● WORK INSTRUCTION:
Scan the data below for the string "rational". Show every line where it turns up.
[Opening RECORDS SUPPLIED section]
(** * KAT spectra analysis ([scripts/kat/spectra.py]): a shallow embedding

    Numbers.  Python integers are [Z].  A numpy float is the rational [Q] it
    denotes.  [B64.round] is round-to-nearest-even to binary64 (53-bit
    significand, gradual underflow; the exponent is not bounded above, so
    overflow to infinity is outside the model).  [smooth], [_residuals],
    the closest-peak search of [getHomozygousPeakIndex] and
    [calcKmerCoverage] round every float operation with it.  Two
    reductions over doubles are parameters, because the source does not fix
    how they round: the dot product inside [np.convolve] (the order of the
    additions and the fusing of multiply and add belong to the build of
    numpy and to the BLAS in use) and builtin [sum] (compensated or not,
    depending on the interpreter and on the type of the items).  Elsewhere
    the arithmetic is either exact in binary64 for the values at hand
    (integers, halves, doubling) or taken without rounding (the sum of the
    curves in [_updateModel], the difference [mean - fmax] in the
    primary-peak search of [getHomozygousPeakIndex], the genome size and
    the heterozygous rate): statements about the latter hold up to
    rounding.  Functions of numpy, scipy and [kat.peak] that are not
    rational arithmetic ([np.sqrt], the Gaussian [createModel], the solver
    [optimize.least_squares], the local optimiser of a peak) are parameters
    as well. *)

From Stdlib Require Import String.
From Stdlib Require Import List ZArith QArith Qround Qabs Qpower Qreduction Lia Lqa Bool Arith Sorted.
From Stdlib Require DecimalString DecimalPos DecimalZ.
Import ListNotations.

Local Open Scope Q_scope.

(** ** Exceptions and results *)

Inductive exn : Type :=
| ValueError (msg : string)
| IndexError (msg : string)
| TypeError (msg : string)
| AttributeError (msg : string).

(** [str(inst)] for the exceptions above. *)
Definition exn_str (e : exn) : string :=
  match e with
  | ValueError m | IndexError m | TypeError m | AttributeError m => m
  end.

Inductive outcome (A : Type) : Type :=
| Ok (a : A)
| Raise (e : exn).
Arguments Ok {A} a.
Arguments Raise {A} e.

(** ** Binary64 arithmetic

    [rne] rounds to the nearest integer, ties to even; [ilog2 q] is the
    binary exponent of a positive [q]; [ulp q] is the spacing of the doubles
    around [q].  An arithmetic operation on doubles returns the rounded
    exact result. *)

Module B64.

(** round to the nearest integer, ties to even *)
Definition rne (t : Q) : Z :=
  let f := Qfloor t in
  match Qcompare (t - inject_Z f) (1 # 2) with
  | Lt => f
  | Gt => (f + 1)%Z
  | Eq => if Z.even f then f else (f + 1)%Z
  end.

(** [2^e] *)
Definition pow2 (e : Z) : Q := Qpower 2 e.

(** [floor(log2 q)] for [q > 0] *)
Definition ilog2 (q : Q) : Z :=
  let a := (Z.log2 (Qnum q) - Z.log2 (Zpos (Qden q)))%Z in
  if Qle_bool (pow2 a) q then a else (a - 1)%Z.

(** the spacing of the doubles at [q]: [2^(e - 52)], and [2^-1074] in the
    subnormal range *)
Definition ulp (q : Q) : Q := pow2 (Z.max (ilog2 (Qabs q) - 52) (-1074)).

(** the double nearest to [q] *)
Definition round (q : Q) : Q :=
  if Qeq_bool q 0 then 0
  else Qred (inject_Z (rne (q / ulp q)) * ulp q).

(** [x + y], [x - y], [x * y], [x / y] on doubles *)
Definition add (x y : Q) : Q := round (x + y).
Definition sub (x y : Q) : Q := round (x - y).
Definition mul (x y : Q) : Q := round (x * y).
Definition div (x y : Q) : Q := round (x / y).

(** the unit roundoff [2^-53] *)
Definition eps : Q := 1 # (2 ^ 53).

End B64.

(** A value that binary64 holds: [m * 2^E] with [|m| <= 2^53] and
    [E >= -1074] (the largest exponent is not bounded). *)
Definition representable (q : Q) : Prop :=
  exists m E : Z,
    (Z.abs m <= 2 ^ 53)%Z /\ (-1074 <= E)%Z /\ q == inject_Z m * B64.pow2 E.

(** ** Python and numpy primitives *)

Module Py.

Definition Qltb (x y : Q) : bool := negb (Qle_bool y x).

(** [int(x)] on a float: truncation towards zero. *)
Definition int (q : Q) : Z := Z.quot (Qnum q) (Zpos (Qden q)).

(** [l[i]] for an integer [i]: a negative index counts from the end, an
    index out of range raises [IndexError] (here: [None]). *)
Definition getitem {A : Type} (l : list A) (i : Z) : option A :=
  let n := Z.of_nat (length l) in
  let j := (if i <? 0 then i + n else i)%Z in
  if ((0 <=? j) && (j <? n))%Z%bool then nth_error l (Z.to_nat j) else None.

(** [range(a, b)] *)
Definition range (a b : Z) : list Z :=
  map (fun k => (a + Z.of_nat k)%Z) (seq 0 (Z.to_nat (b - a))).

(** [l[start:]] *)
Definition slice_from {A : Type} (l : list A) (start : Z) : list A :=
  let n := Z.of_nat (length l) in
  let s := (if start <? 0 then Z.max 0 (start + n) else Z.min start n)%Z in
  skipn (Z.to_nat s) l.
[Closing RECORDS SUPPLIED section]
● RESULT:
    Numbers.  Python integers are [Z].  A numpy float is the rational [Q] it
    rational arithmetic ([np.sqrt], the Gaussian [createModel], the solver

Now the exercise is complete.